Severa crisis en el hospital de Mariano Moreno

No tiene analgésicos ni antibióticos. Hay salas cerradas y falta comida para los pacientes.

Por Redacción

MARIANO MORENO (AZ).-El hospital marianense vive una de las peores crisis de su historia. Sin medicamentos básicos como analgésicos o antibióticos y con varias dependencias cerradas como consecuencia de la rotura de la estufa esterilizadora, el centro de salud subsiste gracias al esfuerzo de profesionales, enfermeras y personal de limpieza que hacen lo imposible para mantener las puertas abiertas a pesar de todas las carencias.

Los pacientes que logran ser atendidos a pesar de las dificultades no pueden quedar internados porque el nosocomio no tiene recursos ni siquiera para garantizar las cuatro comidas diarias.

En los casos más extremos, las familias de los enfermos proveen una vianda para garantizar que sus seres queridos se queden en el hospital bajo el cuidado de los médicos.

«Lo que estamos viviendo es realmente grave, ya elevamos reclamos a todos los estamentos pero nadie nos da respuestas, parece que somos un pueblo olvidado», reconoció con angustia la directora del hospital, Sabrina Gallo.

Los problemas son moneda corriente en este nosocomio y alcanzan extremos que rozan el absurdo.

«No tenemos analgésicos ni tampoco antibióticos, hay versiones que dicen que están por llegar pero la realidad es que hoy no contamos con medicamentos para la gente que más lo necesita», admitió la profesional.

Gallo es odontóloga pero su consultorio está cerrado con llave desde hace varias semanas porque salió de servicio el sistema que permite esterilizar las piezas.

«Desde marzo estamos en esta situación», aseguró, al tiempo que explicó que «cuando viene alguien con algún dolor tratamos de darle un calmante pero los pocos que nos quedan a veces son muy fuertes por lo cual nos encontramos en un dilema».

El sector de internación permanece habilitado en forma precaria porque los propios pacientes deben llevarse la comida.
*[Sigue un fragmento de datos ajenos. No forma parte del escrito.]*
(** * ci_setup: the machine-setup script generator of the performance repository

    A shallow embedding of [scripts/ci_setup.py].  The script parses its
    command line, checks that [--commit-sha] and [--repository] come together,
    installs the dotnet toolchain, and writes a file of environment-variable
    assignments for the later steps of the lab run.

    Python's [str] is represented by its UTF-8 encoding, a Rocq [string] of
    bytes; [bytes] is a [string] as well.  The operations the script uses on
    [str] ([startswith], [replace] of one ASCII character by another, [join],
    [==], [%s] formatting) commute with that encoding.

    The collaborators of the script ([dotnet], [micro_benchmarks],
    [performance.common], [git], the host platform) are not part of the file;
    they are fields of the record [Env], each a function from the arguments
    of the call to its answer, which may be an exception.  A call that
    leaves the process is recorded as an [event] in the trace of the run.

    The file has three parts: the script and what it stands on; the
    vocabulary in which its behaviour is stated; the lemmas about its runs
    and the properties themselves. *)

From Stdlib Require Import Ascii.
From Stdlib Require String.
From stdpp Require Import base option list gmap strings fin_maps.

Local Open Scope string_scope.
Local Open Scope list_scope.
Local Open Scope stdpp_scope.

(** ** Exceptions *)

Inductive error : Type :=
  | ValueError (msg : string)
  | TypeError (msg : string)
  | AttributeError (name : string)
  | UnicodeDecodeError
  | SystemExit (code : nat)
  | OSError (path : string)
  | CollaboratorError (who : string).

Inductive result (A : Type) : Type :=
  | Ok (a : A)
  | Raise (e : error).

Arguments Ok {A} a.
Arguments Raise {A} e.

(** ** Strings *)

Module Str.

Definition LF : ascii := "010"%char.
Definition CR : ascii := "013"%char.

(** The one-character string [chr 34]. *)
Definition dquote : string := String "034"%char EmptyString.

(** [sep.join(l)]. *)
Fixpoint join (sep : string) (l : list string) : string :=
  match l with
  | [] => ""
  | [x] => x
  | x :: l' => x +:+ sep +:+ join sep l'
  end.

(** [s.startswith(p)]. *)
Fixpoint startswith (s p : string) : bool :=
  match p, s with
  | EmptyString, _ => true
  | String a p', String b s' => if Ascii.eqb a b then startswith s' p' else false
  | String _ _, EmptyString => false
  end.

(** [s.replace(old, new)] for one-character [old] and [new]. *)
Fixpoint replace (old new : ascii) (s : string) : string :=
  match s with
  | EmptyString => EmptyString
  | String c s' => String (if Ascii.eqb c old then new else c) (replace old new s')
  end.

(** [c in s]. *)
Fixpoint contains (c : ascii) (s : string) : bool :=
  match s with
  | EmptyString => false
  | String d s' => if Ascii.eqb c d then true else contains c s'
  end.

Definition is_linebreak (c : ascii) : bool := Ascii.eqb c LF || Ascii.eqb c CR.

(** [bytes.splitlines()]: a line ends at LF, at CR, or at CR LF; the
    terminators are dropped and a last line without terminator is kept
    when it is not empty.  [cur] is the line read so far. *)
Fixpoint splitlines_from (cur : string) (s : string) : list string :=
  match s with
  | EmptyString => match cur with EmptyString => [] | _ => [cur] end
  | String c s' =>
      if Ascii.eqb c LF then cur :: splitlines_from "" s'
      else if Ascii.eqb c CR then
        match s' with
        | String d s'' =>
            if Ascii.eqb d LF then cur :: splitlines_from "" s''
            else cur :: splitlines_from "" s'
        | EmptyString => cur :: splitlines_from "" s'
        end
      else splitlines_from (cur +:+ String c EmptyString) s'
  end.

Definition splitlines (s : string) : list string := splitlines_from "" s.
Las reservas del hospital se terminaron en diciembre y desde entonces el proveedor, quien reclama una deuda cuantiosa, no aporta más víveres.

«El municipio se hace cargo en los casos en que la familia no puede traer la comida», dijo Gallo.

Anteriormente, el único vehículo 4×4 que posee el nosocomio permaneció dos meses roto sin que se pudieran realizar las visitas a las comunidades rurales de la zona.

Luego se produjo un desperfecto en el lavarropas que obligó a que el personal de servicio tuviera que lavar a mano durante varias semanas toda la ropa de cama de la institución.

Los sucesivos reclamos a las autoridades de Salud no dieron resultado. De hecho, hace poco más de un mes estuvieron visitando el hospital los máximos funcionarios de la cartera, pero las soluciones nunca aparecieron.